These benchmarks use word equations `a = b ++ c`, `b = d ++ c` combined with regex
memberships. The seq solver uses a length-based approach or Parikh constraints that
quickly prune the search. The nseq solver's Nielsen graph approach uses iterative
deepening DFS (starting at depth 10, doubling each iteration, up to 6 iterations per
`seq_nielsen.cpp:solve()`). For these formulas:

- The Nielsen graph may generate many extensions at each level (characters from the
  regex alphabet, word splits)
- The Parikh pre-check may not prune these cases effectively because the Parikh
  constraints for `(x|y)+` allow many length values
- The solver exhausts all 6 iterations without finding the contradiction

**Fix proposal**: Improve the pre-check for membership intersection. When all strings
in a word equation are constrained to finite-alphabet regexes (e.g., `(x|y)+ ∩ x+`),
use a more aggressive alphabet-intersection analysis to prune branches early.
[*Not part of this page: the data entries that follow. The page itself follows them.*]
Lemma writelines_run path lines s c :
  Os.fs s !! path = Some (File c) ->
  writelines path lines s =
  (Ok tt, with_fs s (<[path := File (c ++ join_lines lines)]> (Os.fs s))).
Proof.
  revert s c. induction lines as [|line rest IH]; intros s c Hc.
  - simpl. rewrite append_nil_r. unfold Os.ret.
    rewrite insert_id by done. by rewrite with_fs_id.
  - simpl. unfold Os.bind at 1.
    unfold Os.file_write, Os.bind, Os.get_fs, Os.put_fs. rewrite Hc.
    erewrite IH; [|simpl; apply lookup_insert_eq].
    unfold with_fs; simpl. by rewrite insert_insert_eq, append_assoc.
Qed.

Lemma text_lines_String c rest :
  Ascii.eqb c LF = false -> Ascii.eqb c CR = false ->
  text_lines (String c rest) =
  match text_lines rest with
  | [] => [String c EmptyString]
  | line :: lines => String c line :: lines
  end.
Proof. intros H1 H2. simpl. by rewrite H1, H2. Qed.

Lemma no_newline_String c s :
  no_newline (String c s) = true <->
  Ascii.eqb c LF = false /\ Ascii.eqb c CR = false /\ no_newline s = true.
Proof.
  simpl. rewrite !andb_true_iff, !negb_true_iff. tauto.
Qed.

Lemma terminated_String c line :
  Ascii.eqb c LF = false -> Ascii.eqb c CR = false ->
  terminated line -> terminated (String c line).
Proof.
  intros H1 H2 (t & -> & Ht). exists (String c t). split; [done|].
  by apply no_newline_String.
Qed.

(** The lines of a text end with a line feed, except possibly the
    last one. *)
Lemma text_lines_shape content : lines_of_a_file (text_lines content).
Proof.
  assert (forall n content, (String.length content <= n)%nat ->
                            lines_of_a_file (text_lines content)) as H;
    [|by apply (H (String.length content))].
  clear content. induction n as [|n IH]; intros [|c rest] Hlen; simpl in Hlen;
    try done; try lia.
  assert (terminated (String LF EmptyString)) as Hlf by by exists EmptyString.
  simpl.
  destruct (Ascii.eqb c LF) eqn:H1.
  { split; [by left|]. apply IH. lia. }
  destruct (Ascii.eqb c CR) eqn:H2.
  { destruct rest as [|d rest']; [by split; [left|]|].
    destruct (Ascii.eqb d LF); (split; [by left|]); apply IH; simpl in *; lia. }
  assert (lines_of_a_file (text_lines rest)) as Hrest by (apply IH; lia).
  destruct (text_lines rest) as [|line lines].
  - split; [|done]. right. split; [|done]. split; [done|].
    by apply no_newline_String.
  - destruct Hrest as [[Ht|[[Hne Hnn] ->]] Hlines]; (split; [|done]).
    + left. by apply terminated_String.
    + right. split; [|done]. split; [done|]. by apply no_newline_String.
Qed.

Lemma lines_of_a_file_drop k lines :
  lines_of_a_file lines -> lines_of_a_file (drop k lines).
Proof.
  revert lines. induction k as [|k IH]; intros [|line rest]; try done.
  intros [_ Hrest]. by apply IH.
Qed.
### loop.smt2 and simple-concat-4.smt2

These benchmarks involve:
- `re.loop` (counted repetition) for `loop.smt2`
- `define-fun-rec` (recursive function definitions for transducer-style constraints) for `simple-concat-4.smt2`

For `loop.smt2`: the `(_ re.loop 3 3)` constraint requires exactly 3 digits to appear
at a specific position. The nseq solver may not have efficient handling for counted
repetitions in the Parikh constraint generator.

For `simple-concat-4.smt2`: the `define-fun-rec` introduces recursive predicates.
These are handled by `unfold_ho_terms()` in `theory_nseq.cpp`, which iteratively
unfolds the recursive definition. The timeout may be due to slow convergence of the
unfolding or the combination with regex constraints.

### Performance improvement opportunities

1. **Better Parikh stride computation for counted repetitions** (`seq_parikh.cpp`):
   `(_ re.loop N N)` has stride 0 and min_len = N * char_len. Ensure this is handled.

2. **Alphabet intersection pre-pruning** in the Nielsen graph: before generating all
   possible character extensions, check if the intersection of the alphabets of all
   regex constraints on a variable is consistent with the required character.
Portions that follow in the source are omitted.